ModernMan.com Bikes for Commuters

If you can use a bicycle as daily transportation to and from work, you should. You’ll be healthier; you’ll save money on gas; and you’ll be doing your part to curb global warming (okay, so that last one is coincidental, but still …)

But in order to make commuting to work, uh, work, you’ll need to find the right wheels. And whether you buy new or used, the rule for bike buying is this: Spend a fraction more than you want to spend, and it will pay off. There’s very little markup in the bike business, so price is an almost exact indicator of quality. Plus, sinking a little more coin and thought into an item that’s going to spend hours padding your ass is never a bad idea.

That said, if going form point A to point B doesn’t involve the biking equivalent of Frogger or if you want to spend less than $200, a used bike from Craigslist or a local bike shop should work fine as long as its serviced before the maiden voyage. However, if you want to buy new and have to navigate well-traveled streets, you’ll want to consider the style-specific steeds below. We even found a good option for under $200 …

ModernMan.com Commuter Bikes
Micargi Pantera ($180)
The Pantera will see you semi-swiftly over short distances and, outfitted with a basket or rack, will top the pound-for-pound carrying capacity of a carpenter ant. The Pantera’s got 7 speeds, alloy hand brakes, and cushy 26″ wheels. Watch this thing on hills though — it’s heavier than most of the others we mention.

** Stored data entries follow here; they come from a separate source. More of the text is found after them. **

#[export] Instance paging_has_pmm : Has pmm paging :=
  {| prj := pg_pmm; upd := λ p s, MkPaging p (pg_hhdm_offset s) (cr3 s) (tlb s) |}.
#[export] Instance paging_has_pmm_laws : HasLaws pmm paging.
Proof. split; [done|by intros []|done]. Qed.
#[export] Instance paging_has_mem : Has mem paging :=
  {| prj := λ s, p_mem (pg_pmm s); upd := λ m s, upd (upd m (pg_pmm s)) s |}.
#[export] Instance paging_has_mem_laws : HasLaws mem paging.
Proof. split; [done|by intros [[]]|done]. Qed.

Definition paging_set_hhdm_offset (offset : Z) : M paging unit :=
  modify (λ s, MkPaging (pg_pmm s) offset (cr3 s) (tlb s)).

Definition entry_present (e : Z) : bool := negb (Z.land e VM_FLAG_PRESENT =? 0).

Definition is_entry_present (entry : Z) : M paging bool :=
  e ← rd64 entry; mret (entry_present e).

(** [invlpg]: the CPU drops its cached translation of the page. *)
Definition invlpg (addr : Z) : M paging unit :=
  modify (λ s, MkPaging (pg_pmm s) (pg_hhdm_offset s) (cr3 s) (delete (Z.shiftr addr 12) (tlb s))).

(** A write to [cr3] drops every cached translation. *)
Definition write_cr3 (v : Z) : M paging unit :=
  modify (λ s, MkPaging (pg_pmm s) (pg_hhdm_offset s) v ∅).

Definition read_cr3 : M paging Z := gets cr3.

Definition get_next_pml (pml pml_index : Z) : M paging Z :=
  off ← gets pg_hhdm_offset;
  let table := pml +64 off in
  let entry := table + 8 * pml_index in
  present ← is_entry_present entry;
  if (present : bool) then e ← rd64 entry; mret (Z.land e PHYS_ADDR_MASK)
  else
    p ← zoom pmm_alloc;
    wr64 entry (Z.lor (Z.lor (Z.lor p VM_FLAG_PRESENT) VM_FLAG_WRITE) VM_FLAG_USER);;
    e ← rd64 entry; mret (Z.land e PHYS_ADDR_MASK).

(** [(virt >> sh) & 0x1ff] as a uint16_t. *)
Definition pml_index (virt sh : Z) : Z := u16 (Z.land (Z.shiftr virt sh) 0x1ff).

Definition get_pml1_entry (pml4 virt : Z) : M paging Z :=
  pml3 ← get_next_pml pml4 (pml_index virt 39);
  pml2 ← get_next_pml pml3 (pml_index virt 30);
  pml1 ← get_next_pml pml2 (pml_index virt 21);
  off ← gets pg_hhdm_offset;
  mret ((pml1 +64 off) + 8 * pml_index virt 12).

Definition invlpg_if_needed (pml4 virt : Z) : M paging unit :=
  current_pml4 ← read_cr3;
  if pml4 =? current_pml4 then invlpg virt else mret tt.

Definition paging_load_pml4 (pml4 : Z) : M paging unit := write_cr3 pml4.

(** [flags] is a uint16_t: the argument is converted at the call. *)
Definition paging_map_page (pml4 virt phys flags : Z) : M paging unit :=
  let flags := u16 flags in
  entry ← get_pml1_entry pml4 virt;
  wr64 entry (Z.lor (Z.lor phys VM_FLAG_PRESENT) flags);;
  invlpg_if_needed pml4 virt.

Definition paging_unmap_page (pml4 virt : Z) : M paging unit :=
  entry ← get_pml1_entry pml4 virt;
  wr64 entry 0;;
  invlpg_if_needed pml4 virt.

(** ** The hardware's walk *)

Definition ent (m : mem) (off p i : Z) : option Z := load 8 m (p + off + 8 * i).

(** The leaf entry at the end of the index path [path] from the table [tbl],
    if every entry on the way and the leaf are present. *)
Fixpoint walk (m : mem) (off tbl : Z) (path : list Z) : option Z :=
  match path with
  | [] => None
  | i :: path' =>
      e ← ent m off tbl i;
      if entry_present e then
        match path' with [] => Some e | _ => walk m off (Z.land e PHYS_ADDR_MASK) path' end
      else None
  end.

Definition indices (virt : Z) : list Z :=
  [pml_index virt 39; pml_index virt 30; pml_index virt 21; pml_index virt 12].

Definition translate (s : paging) (pml4 virt : Z) : option Z :=
  walk (p_mem (pg_pmm s)) (pg_hhdm_offset s) pml4 (indices virt).

(** The table at the end of an index path, through present entries. *)
Fixpoint table_at (m : mem) (off tbl : Z) (path : list Z) : option Z :=
  match path with
  | [] => Some tbl
  | i :: path' =>
      e ← ent m off tbl i;
      if entry_present e then table_at m off (Z.land e PHYS_ADDR_MASK) path' else None
  end.

(** The paths of the three tables below the root on the way to [virt]. *)
Definition upper_paths (virt : Z) : list (list Z) :=
  [[pml_index virt 39]; [pml_index virt 39; pml_index virt 30];
   [pml_index virt 39; pml_index virt 30; pml_index virt 21]].

(** How many of the paths [P] have no table in the address space [r]. *)
Definition missing (s : paging) (r : Z) (P : list (list Z)) : nat :=
  length (filter (λ path, table_at (p_mem (pg_pmm s)) (pg_hhdm_offset s) r path = None) P).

Commuter Folding Bike ModernMan.com
Kettler Verso Cologne ($360)
Light and durable, and foldable for easy storage, the Verso Cologne is an affordable yet stylish option to get you to work on time. With 20-inch wheels and an upright cockpit, you won’t be winning any races on this pieces; but the bike does have a surprisingly roomy storage area in back for your gear, a seven-speed Shimano drivetrain to see you up and down the hills, and a set of fenders that’ll keep your dry cleaning bills down. Lastly, the trusty aluminum V-brakes will prevent you from becoming some dude’s hood ornament.